Still, I was raised to believe that vegetables should be the main part of every meal. Finding healthy options while on the road is like a treasure hunt. The handheld internet device has made it easier, but for my first year of touring I didn’t have a GPS or an iPhone, and I kept track of every co-op and healthy restaurant on the trail.
The two best co-ops in I’ve found are in Ashland, OR, and Burlington, VT. There’s a fantastic restaurant in Little Rock, AR, called the Root Café that serves local veggies. One of the most delicious meals I’ve ever had was at a raw food cafe in Salt Lake City, UT. With the prevalence of Whole Foods, the healthy road is a little easier.
On my first long tour, I took a camp stove and a cooler, and I have a vivid memory of making mac and cheese at a windy rest stop in Montana. In my cooler, I always had spinach, hummus, and avocados. My go-to lunch was either tuna with spinach, avocado, and cranberries on rice cakes or lettuce wraps with hummus and cheese — meals that are much healthier and cheaper than fast food.
One particularly lean summer, at a festival I was playing, Clif Bar was handing out full-size bars. I and everyone I was traveling with made it our mission to collect as many bars as possible. We left the festival with a huge grocery bag of bars upon which we subsisted until our tummies could no longer handle it. That’s called “making the gigs pay.”

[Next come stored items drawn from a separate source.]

Lemma Get_moves pl a : pool_wf pl -> moves pl (Get pl a).1 (fun _ => 0).
Proof.
  intros Hp. unfold Get. destruct (endpoints pl !! a); simpl; [by apply moves_none|]. split; simpl.
  - intros l c Hc. exists c. rewrite (lookup_app_l_Some _ _ _ _ Hc). split_and!; [done|done|].
    rewrite Z.add_0_r, i64_wrap_small; [done|by eapply (proj2 Hp)].
  - intros l c' Hn. rewrite lookup_app_r by (by apply lookup_ge_None). intros [_ <-]%list_lookup_singleton_Some. done.
Qed.

Lemma modify_moves pl l f d :
  pool_wf pl -> (forall c, Address (f c) = Address c /\ (i64_range (ActiveRequests c) -> ActiveRequests (f c) = i64_wrap (ActiveRequests c + d))) ->
  moves pl (modify pl l f) (fun k => if decide (l = k) then d else 0).
Proof.
  intros [_ Hr] Hf. split; simpl; intros k c; rewrite list_lookup_alter.
  - intros Hc. case_decide as Hk.
    + subst k. exists (f c). rewrite Hc. destruct (Hf c) as [Ha Hd]. split_and!; [done|done|]. apply Hd. by eapply Hr.
    + exists c. split_and!; [done|done|]. rewrite Z.add_0_r, i64_wrap_small; [done|by eapply Hr].
  - case_decide as Hk; [subst k|by intros ->]. by intros ->.
Qed.

Lemma flight_ok_moves pl pl' d f : moves pl pl' d -> flight_ok pl f -> flight_ok pl' f.
Proof.
  intros [Hm _]. destruct f as [k e|k e l|k e l|e|l|]; simpl; try done;
    intros (c & (c' & Hc' & Ha & _)%Hm & <-); by exists c'.
Qed.

Lemma holders_zero l fs : (forall f, f ∈ fs -> ~ on_conn l f) -> holders l fs = 0.
Proof.
  unfold holders. induction fs as [|f fs IH]; intros Hno; [done|]. rewrite filter_cons, decide_False by (apply Hno; by left).
  apply IH. intros g Hg. apply Hno. by right.
Qed.

Lemma holders_absent pl fs l : (forall f, f ∈ fs -> flight_ok pl f) -> conns pl !! l = None -> holders l fs = 0.
Proof.
  intros Hok Hn. apply holders_zero. intros f Hf Hon. apply Hok in Hf. destruct f as [| |k e l'| | |]; simpl in *; try done.
  subst l'. destruct Hf as (c & Hc & _). congruence.
Qed.

(** Steps whose counters follow the flights keep the accounts. *)
Lemma counted_moves pl pl' fs fs' sw sw' d :
  counted (mkTraffic pl fs sw) -> pool_wf pl' -> moves pl pl' d ->
  (forall f, f ∈ fs' -> f ∈ fs \/ flight_ok pl' f) ->
  (forall l, holders l fs' = d l + holders l fs) -> (forall l, conns pl !! l = None -> d l = 0) ->
  counted (mkTraffic pl' fs' sw').
Proof.
  intros (Hwf & Hok & Hc) Hwf' Hm Hf Hh Hd. simpl in *. split_and!; simpl; [done| |].
  - intros f [Hin|Hin]%Hf; [|done]. eapply flight_ok_moves; [done|by apply Hok].
  - intros l c' Hl. rewrite Hh. destruct (conns pl !! l) as [c|] eqn:El.
    + destruct (proj1 Hm l c El) as (c2 & Hc2 & _ & Ha). simplify_eq. rewrite Ha, (Hc l c El), i64_wrap_add_l. f_equal. lia.
    + rewrite (proj2 Hm l c' El Hl), (holders_absent pl) by done. by rewrite Hd.
Qed.

Lemma holders_insert l fs i f f' :
  fs !! i = Some f ->
  holders l (<[i := f']> fs) = holders l fs + (if decide (on_conn l f') then 1 else 0) - (if decide (on_conn l f) then 1 else 0).
Proof.
  intros Hi. unfold holders. rewrite <- (take_drop_middle fs i f Hi) at 2.
  rewrite insert_take_drop by (by eapply lookup_lt_Some).
  rewrite !filter_app, !length_app, !filter_cons. repeat case_decide; simpl; lia.
Qed.

(** The step of one flight: the counter moves exactly when the flight begins
    or ends to serve, on the connection it holds. *)
Lemma flight_step_moves now elapsed pl f pl' f' :
  pool_wf pl -> flight_ok pl f -> flight_step now elapsed pl f = (pl', f') ->
  pool_wf pl' /\ flight_ok pl' f'
  /\ exists d, moves pl pl' d /\ (forall l, conns pl !! l = None -> d l = 0)
     /\ forall l, d l = (if decide (on_conn l f') then 1 else 0) - (if decide (on_conn l f) then 1 else 0).
Proof.
  intros Hwf Hok. destruct f as [k e|k e l|[] e l|e|l|]; simpl.
  - pose proof (Get_moves pl e Hwf) as Hm. destruct (Get pl e) as [p1 conn] eqn:Eg. intros [= <- <-].
    destruct (Get_spec _ _ _ _ Hwf Eg) as (Hw & _ & Hc & _). split_and!; [done|done|]. by exists (fun _ => 0).
  - intros [= <- <-]. destruct Hok as (c & Hc & Ha). assert (moves pl (AddActive pl l 1) (fun k => if decide (l = k) then 1 else 0)) as Hm.
    { by apply modify_moves. }
    split_and!; [by apply AddActive_wf|eapply (flight_ok_moves pl _ _ (Holding k e l)); [exact Hm|by exists c]|].
    eexists. split_and!; [exact Hm| |]; intros l'; cbn; [|by repeat case_decide].
    intros Hn. case_decide; [congruence|done].
  - intros [= <- <-]. destruct Hok as (c & Hc & Ha). split_and!; [by apply AddActive_wf|done|].
    exists (fun k => if decide (l = k) then -1 else 0). split_and!; [by apply modify_moves| |].
    + intros l' Hn. case_decide; [congruence|done].
    + intros l'. repeat case_decide; done.
  - intros [= <- <-]. destruct Hok as (c & Hc & Ha). split_and!; [by apply AddActive_wf|done|].
    exists (fun k => if decide (l = k) then -1 else 0). split_and!; [by apply modify_moves| |].
    + intros l' Hn. case_decide; [congruence|done].
    + intros l'. repeat case_decide; done.
  - pose proof (Get_moves pl e Hwf) as Hm. destruct (Get pl e) as [p1 conn] eqn:Eg. intros [= <- <-].
    destruct (Get_spec _ _ _ _ Hwf Eg) as (Hw & _). split_and!; [done|done|]. by exists (fun _ => 0).
  - intros [= <- <-]. split_and!; [by apply recordLatencyAt_wf|done|].
    exists (fun k => if decide (l = k) then 0 else 0). split_and!; [|intros l'; by case_decide|intros l'; by repeat case_decide].
    apply modify_moves; [done|]. intros c. split; [done|]. simpl. intros Hr. by rewrite Z.add_0_r, i64_wrap_small.
  - intros [= <- <-]. split_and!; [done|done|]. exists (fun _ => 0). split_and!; [by apply moves_none|done|done].
Qed.

Lemma sweep_step_conns pl s pl' s' : sweep_step pl s = (pl', s') -> conns pl' = conns pl /\ endpoints pl' ⊆ endpoints pl.
Proof.
  destruct s as [cut [|a todo]|cut a todo|cut a todo]; simpl; repeat case_match; intros [= <- <-]; split; try done.
  apply delete_subseteq.
Qed.

Lemma counted_start pl fs sw k e : counted (mkTraffic pl fs sw) -> counted (mkTraffic pl (fs ++ [Routed k e]) sw).
Proof.
  intros Hs. pose proof Hs as (Hwf & _ & _). apply (counted_moves pl pl fs _ sw sw (fun _ => 0)); [done|done|by apply moves_none| | |done].
  - intros f [Hf|Hf]%elem_of_app; [by left|]. apply list_elem_of_singleton in Hf as ->. by right.
  - intros l. unfold holders. rewrite filter_app, length_app, filter_cons. simpl. lia.
Qed.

That same summer, when gasoline was approaching five dollars a gallon, we were given an economy-size jar of organic almond butter. Spoonfuls of that stuff kept us just above hungry for weeks.
While traveling, a homemade meal is the pot of gold at the end of the rainbow. I always love playing house concerts because it’s likely I’ll be fed a meal cooked at someone’s home. I think of it as a part of our ancestry. When the Bard comes to town, you feed and house the Bard. In return, the Bard sings songs for you. That is a deeply pleasing exchange for all involved, with roots in our collective DNA.
Where is your favorite healthy restaurant in your town? Should we start a database?